- Cover art for the first tankōbon

東京ジュリエット (Tōkyō Jurietto)
- Genre: Romance
- Written by: Miyuki Kitagawa
- Published by: Shogakukan
- Magazine: Shōjo Comic
- Original run: 25 March 1996 – 22 July 1999
- Volumes: 13
- Tokyo Juliet (2006);

= Tokyo Juliet (manga) =

Japanese manga series

Tokyo Juliet (東京ジュリエット, Tōkyō Jurietto) is a Japanese manga written and illustrated by Miyuki Kitagawa.
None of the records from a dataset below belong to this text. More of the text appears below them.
Lemma executable_is_valid_spec s :
  length s = APP_EXECUTABLE_CAPACITY ->
  executable_is_valid s = true <->
  is_terminated s /\ exists stem, stem <> [] /\ cstr s = stem ++ cs ".elf" /\
    Forall (fun v => id_char v || (v =? 46) = true) stem.
Proof.
  intros Hl. unfold executable_is_valid. rewrite (string_is_terminated_spec s _ Hl).
  case_decide as Ht; [|split; [done|by intros [? _]]].
  rewrite take_cstr_length.
  destruct (Nat.leb_spec (length (cstr s)) 4) as [E|E].
  { split; [done|]. intros (_ & stem & Hn & Hs & _). rewrite Hs, length_app in E.
    change (length (cs ".elf")) with 4%nat in E. destruct stem; [done|]. cbn [length] in E. lia. }
  set (n := (length (cstr s) - 4)%nat).
  assert (Hlook : forall k, (k < 4)%nat ->
            cstr s !! (n + k)%nat = Some (znth s (Z.of_nat (length (cstr s)) - Z.of_nat (4 - k)))).
  { intros k Hk. rewrite znth_cstr by (unfold n; lia). do 2 f_equal. unfold n. lia. }
  pose proof (Hlook 0%nat ltac:(lia)) as H0. pose proof (Hlook 1%nat ltac:(lia)) as H1.
  pose proof (Hlook 2%nat ltac:(lia)) as H2. pose proof (Hlook 3%nat ltac:(lia)) as H3. clear Hlook.
  change (Z.of_nat (4 - 0)) with 4 in H0. change (Z.of_nat (4 - 1)) with 3 in H1.
  change (Z.of_nat (4 - 2)) with 2 in H2. change (Z.of_nat (4 - 3)) with 1 in H3.
  rewrite Nat.add_0_r in H0.
  split.
  - destruct (forallb _ _) eqn:F; cbn [negb]; [|done]. apply forallb_Forall_true in F.
    intros HE. rewrite !andb_true_iff, !Z.eqb_eq in HE. destruct HE as [[[Ea Eb] Ec] Ed].
    rewrite Ea in H0. rewrite Eb in H1. rewrite Ec in H2. rewrite Ed in H3.
    split; [done|]. exists (take n (cstr s)).
    pose proof (drop_four_chars (cstr s) n 46 101 108 102 ltac:(unfold n; lia) H0 H1 H2 H3) as Hd.
    split; [|split].
    + intros Hnil. apply (f_equal length) in Hnil. rewrite length_take in Hnil. cbn [length] in Hnil.
      unfold n in Hnil. lia.
    + rewrite <- (take_drop n (cstr s)) at 1. by rewrite Hd.
    + by apply Forall_take.
  - intros (_ & stem & Hne & Hs & Hall).
    assert (Hn : n = length stem).
    { unfold n. rewrite Hs, length_app. change (length (cs ".elf")) with 4%nat. lia. }
    rewrite (proj2 (forallb_Forall_true _ _)); cbn [negb].
    2: { rewrite Hs. apply Forall_app. split; [done|]. by repeat constructor. }
    clearbody n. clear E.
    revert H0 H1 H2 H3. generalize (znth s (Z.of_nat (length (cstr s)) - 4)),
      (znth s (Z.of_nat (length (cstr s)) - 3)), (znth s (Z.of_nat (length (cstr s)) - 2)),
      (znth s (Z.of_nat (length (cstr s)) - 1)).
    intros z0 z1 z2 z3 H0 H1 H2 H3. rewrite Hs in H0, H1, H2, H3.
    rewrite lookup_app_r in H0, H1, H2, H3 by lia.
    replace (n - length stem)%nat with 0%nat in H0 by lia.
    replace (n + 1 - length stem)%nat with 1%nat in H1 by lia.
    replace (n + 2 - length stem)%nat with 2%nat in H2 by lia.
    replace (n + 3 - length stem)%nat with 3%nat in H3 by lia.
    injection H0 as <-. injection H1 as <-. injection H2 as <-. by injection H3 as <-.
Qed.
(** One round: the rest of the enumeration is what lies above the entry found. *)
Lemma next_process_above l previous :
  NoDup (ids l) ->
  match next_process l previous None with
  | None => above previous l = []
  | Some n => n ∈ l /\ used n = true /\ previous < process_id n /\
              above previous l ≡ₚ process_id n :: above (process_id n) l
  end.
Proof.
  intros Hnd. pose proof (next_process_spec l previous None) as Hn.
  destruct (next_process l previous None) as [n|].
  - destruct Hn as ([?|(Hin & Hu & Hlt)] & _ & Hmin); [done|]. repeat (split; [done|]).
    apply NoDup_Permutation; [by apply above_NoDup| |].
    + constructor; [|by apply above_NoDup]. rewrite elem_of_above. lia.
    + intros x. rewrite elem_of_cons, !elem_of_above. split.
      * intros [Hx Hxin]. pose proof Hxin as (p & Hp & Hup & <-)%elem_of_ids.
        specialize (Hmin p Hp Hup Hx). destruct (Z.eq_dec (process_id p) (process_id n)); [by left|].
        right. split; [lia|done].
      * intros [->|[Hx Hxin]]; [|split; [lia|done]]. split; [done|]. apply elem_of_ids. by exists n.
  - destruct Hn as [_ Hall]. destruct (above previous l) as [|x xs] eqn:E; [done|].
    assert (Hx : x ∈ above previous l) by (rewrite E; by left).
    apply elem_of_above in Hx as [Hx (p & Hp & Hu & <-)%elem_of_ids]. specialize (Hall p Hp Hu). lia.
Qed.
(* ===== verification/HeapSpec.v ===== *)
(** * kernel/heap.c: the free list tiles the heap, allocations are disjoint *)

From stdpp Require Import gmap.
From S2P Require Import Prelude CString Syslog Heap.

(** ** The abstract heap: the list of its blocks *)

Record block := Block { baddr : Z; bsize : Z; bfree : bool }.

(** [lseg m a l b]: the chain of headers from [a] to the pointer [b] is [l]. *)
Fixpoint lseg (m : gmap Z heap_block) (a : Z) (l : list block) (b : Z) : Prop :=
  match l with
  | [] => a = b
  | k :: l' => a = baddr k /\ exists n, m !! baddr k = Some (HeapBlock (bsize k) (bfree k) n) /\ lseg m n l' b
  end.

(** [tiles a l b]: the blocks of [l] lie back to back from [a] to [b]. *)
Fixpoint tiles (a : Z) (l : list block) (b : Z) : Prop :=
  match l with
  | [] => a = b
  | k :: l' => baddr k = a /\ (16 | a) /\ 0 <= bsize k /\ tiles (a + 48 + bsize k) l' b
  end.

Fixpoint no_adjacent_free (l : list block) : Prop :=
  match l with
  | a :: l' => match l' with b :: _ => bfree a && bfree b = false | [] => True end /\ no_adjacent_free l'
  | [] => True
  end.

(** The allocated payloads: address and size. *)
Definition allocated (l : list block) : list (Z * Z) :=
  map (fun k => (baddr k + 48, bsize k)) (List.filter (fun k => negb (bfree k)) l).

Definition total_of (l : list (Z * Z)) : Z := fold_right (fun p s => p.2 + s) 0 l.

Definition heap_inv (h : heap) (l : list block) : Prop :=
  l <> [] /\ g_head h = g_heap_start h /\ 16 <= g_heap_start h /\ g_heap_end h < 2 ^ 64 /\
  lseg (headers h) (g_head h) l NULL /\ tiles (g_heap_start h) l (g_heap_end h) /\
  no_adjacent_free l /\ g_heap_used_size h = total_of (allocated l) /\
  g_heap_total_size h = g_heap_end h - g_heap_start h /\
  Forall (fun p => 0 < p.2) (allocated l).

(** ** Chains and tilings *)

Lemma sizeof_is_48 : sizeof_heap_block = 48.
Proof. reflexivity. Qed.
(** ** Accepted images *)

Lemma padded_row_spec w : 0 <= w < 2 ^ 32 ->
  3 * w <= padded_row w <= 3 * w + 3 /\ padded_row w mod 4 = 0.
Proof.
  intros Hw. unfold padded_row. rewrite (u64_small (w * 3)) by (unfold u64_ok; lia).
  rewrite u64_small by (unfold u64_ok; lia).
  assert (E : forall a, Z.ldiff a (Z.ones 2) = a / 4 * 4).
  { intros a. rewrite Z.ldiff_ones_r by lia. by rewrite Z.shiftl_mul_pow2, Z.shiftr_div_pow2 by lia. }
  change (Z.ldiff (w * 3 + 3) 3) with (Z.ldiff (w * 3 + 3) (Z.ones 2)). rewrite !E.
  pose proof (Z.div_mod (w * 3 + 3) 4 ltac:(lia)). pose proof (Z.mod_pos_bound (w * 3 + 3) 4 ltac:(lia)).
  split; [lia|]. apply Z.mod_mul. lia.
Qed.

Definition image_ok (im : bmp_image) : Prop :=
  data_size im <= Z.of_nat (length (image_data im)) /\ data_size im < 2 ^ 32 /\
  0 < width im < 2 ^ 31 /\ 0 < height im < 2 ^ 31 /\ 54 <= pixel_offset im /\
  3 * width im <= row_stride im < 2 ^ 32 /\
  pixel_offset im + row_stride im * height im <= data_size im.

Lemma open_checked_ok bytes size ds po sw sh pl bpp comp im :
  ds <= size -> size <= Z.of_nat (length bytes) -> u32_ok ds -> u32_ok po -> 54 <= po ->
  - 2 ^ 31 <= sw < 2 ^ 31 -> - 2 ^ 31 <= sh < 2 ^ 31 ->
  open_checked bytes size ds po sw sh pl bpp comp = Some im -> image_ok im.
Proof.
  unfold u32_ok. intros Hds Hsz Hd Hp Hpo Hsw Hsh. unfold open_checked, INT32_MIN.
  destruct (_ || _ || _ || _ || _ || _) eqn:C; [done|].
  do 3 (apply orb_false_iff in C as [C _]). bdestr_hyps.
  set (h := if sh <? 0 then u32 (- sh) else u32 sh).
  assert (Hh : 0 < h < 2 ^ 31).
  { unfold h. destruct (Z.ltb_spec sh 0); rewrite u32_small by (unfold u32_ok; lia); lia. }
  rewrite (u32_small sw) by (unfold u32_ok; lia).
  destruct (padded_row_spec sw ltac:(lia)) as [Hrow _].
  destruct (Z.ltb_spec UINT32_MAX (padded_row sw)) as [|Hst]; [done|]. unfold UINT32_MAX in Hst.
  rewrite (u64_small (padded_row sw * h)) by (unfold u64_ok; nia).
  rewrite (u64_small (po + padded_row sw * h)) by (unfold u64_ok; nia).
  destruct (_ || _) eqn:C2; [done|]. bdestr_hyps. intros [= <-].
  rewrite (u32_small (padded_row sw)) by (unfold u32_ok; lia).
  unfold image_ok. cbn [data_size image_data width height pixel_offset row_stride]. split_and!; lia.
Qed.

Lemma i32_range z : - 2 ^ 31 <= i32 z < 2 ^ 31.
Proof. unfold i32. pose proof (Z.mod_pos_bound (z + 2 ^ 31) (2 ^ 32)). lia. Qed.

Ltac refused := exists None; split; [done|by intros ? [=]].

Lemma bmp_open_run bytes :
  bytes_ok bytes ->
  exists r, bmp_open (Some bytes) (Z.of_nat (length bytes)) false = Some r /\
    (forall im, r = Some im -> image_ok im /\ image_data im = bytes).
Proof.
  intros Hb. unfold bmp_open, BMP_MINIMUM_SIZE, BMP_FILE_HEADER_SIZE, BMP_INFO_HEADER_SIZE.
  destruct (Z.ltb_spec (Z.of_nat (length bytes)) (14 + 40)); [refused|].
  destruct (rd_Some bytes 0) as [b0 ->]; [lia|]. cbn [mbind option_bind].
  assert (exists b1, (if b0 =? 66 then rd bytes 1 else Some 0) = Some b1) as [b1 ->].
  { destruct (b0 =? 66); [apply rd_Some; lia|by exists 0]. }
  cbn [mbind option_bind]. destruct (_ || _); [refused|].
  destruct (bread_u32_Some bytes 2) as [ds Eds]; [lia..|]. rewrite Eds. cbn [mbind option_bind].
  destruct (bread_u32_Some bytes 10) as [po Epo]; [lia..|]. rewrite Epo. cbn [mbind option_bind].
  destruct (bread_u32_Some bytes 14) as [dib Edib]; [lia..|]. rewrite Edib. cbn [mbind option_bind].
  apply bread_u32_range in Eds, Epo, Edib; [|done..]. unfold u32_ok in *.
  destruct ((ds <? _) || _ || _) eqn:C1; [refused|]. bdestr_hyps.
  rewrite (u64_small (14 + dib)) by (unfold u64_ok; lia).
  destruct ((ds <? _) || _ || _) eqn:C2; [refused|]. bdestr_hyps.
  unfold read_i32_le.
  destruct (bread_u32_Some bytes 18) as [sw ->]; [lia..|]. destruct (bread_u32_Some bytes 22) as [sh ->]; [lia..|].
  destruct (bread_u16_Some bytes 26) as [pl ->]; [lia..|]. destruct (bread_u16_Some bytes 28) as [bpp ->]; [lia..|].
  destruct (bread_u32_Some bytes 30) as [comp ->]; [lia..|]. cbn [mbind option_bind option_map].
  eexists. split; [reflexivity|]. intros im E. split.
  - revert E. apply open_checked_ok; try done; try lia; apply i32_range.
  - revert E. unfold open_checked. repeat (case_match; try done); by intros [= <-].
Qed.

(** Every pixel of an accepted image lies inside its data. *)
Lemma get_pixel_run im x y :
  image_ok im -> 0 <= x < width im -> 0 <= y < height im ->
  let row := if top_down im then y else height im - 1 - y in
  let offset := pixel_offset im + row * row_stride im + x * 3 in
  0 <= offset /\ offset + 3 <= data_size im /\
  exists b g r, rd (image_data im) offset = Some b /\ rd (image_data im) (offset + 1) = Some g /\
    rd (image_data im) (offset + 2) = Some r /\
    bmp_get_pixel (Some im) x y false =
      Some (Some (Z.lor (Z.lor (Z.lor 0xFF000000 (u32 (Z.shiftl r 16))) (u32 (Z.shiftl g 8))) b)).
Proof.
  intros (Hd & Hd' & Hw & Hh & Hpo & Hst & Hsum) Hx Hy. cbn zeta.
  set (row := if top_down im then y else height im - 1 - y).
  assert (Hrow : 0 <= row < height im) by (unfold row; destruct (top_down im); lia).
  assert (Hmul : row * row_stride im + row_stride im <= row_stride im * height im) by nia.
  assert (H0 : 0 <= row * row_stride im) by nia.
  split; [lia|]. split; [lia|]. unfold bmp_get_pixel. cbn [orb].
  rewrite (proj2 (Z.leb_gt (width im) x)), (proj2 (Z.leb_gt (height im) y)) by lia. cbn [orb].
  assert (E : (if top_down im then y else u32 (u32 (height im - 1) - y)) = row).
  { unfold row. destruct (top_down im); [done|].
    rewrite (u32_small (height im - 1)), u32_small by (unfold u32_ok; lia). done. }
  rewrite E, (u64_small (row * row_stride im)) by (unfold u64_ok; lia).
  rewrite (u64_small (pixel_offset im + row * row_stride im)) by (unfold u64_ok; lia).
  rewrite (u64_small (x * 3)) by (unfold u64_ok; lia).
  rewrite (u64_small (pixel_offset im + row * row_stride im + x * 3)) by (unfold u64_ok; lia).
  rewrite u64_small by (unfold u64_ok; lia).
  rewrite (proj2 (Z.ltb_ge _ _)) by lia.
  set (o := pixel_offset im + row * row_stride im + x * 3) in *.
  destruct (rd_Some (image_data im) o) as [b ->]; [lia|].
  destruct (rd_Some (image_data im) (o + 1)) as [g ->]; [lia|].
  destruct (rd_Some (image_data im) (o + 2)) as [r ->]; [lia|]. by exists b, g, r.
Qed.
It was serialized in Shōjo Comic.

==Manga==
Shogakukan published the manga's 13 bound volumes between 25 March 1996 and 22 July 1999. Shogakukan re-released the manga in 6 bunkobons between 26 June 2002 and 26 November 2002.

The series is licensed in Spain by Editorial Ivrea.

==Live-action drama==

The manga was adapted into a 17 episode Taiwanese drama titled (東方茱麗葉 (dōng fāng zhū lì yè)) starring Ariel Lin, Wu Chun of Fahrenheit and Simon Yam. It was produced by Comic Productions (可米製作股份有限公司) and directed by Mingtai Wang (王明台). It was broadcast on cable TV Gala Television (GTV) Variety Show/CH 28 (八大綜合台) on 6 June 2006 to 23 September 2006.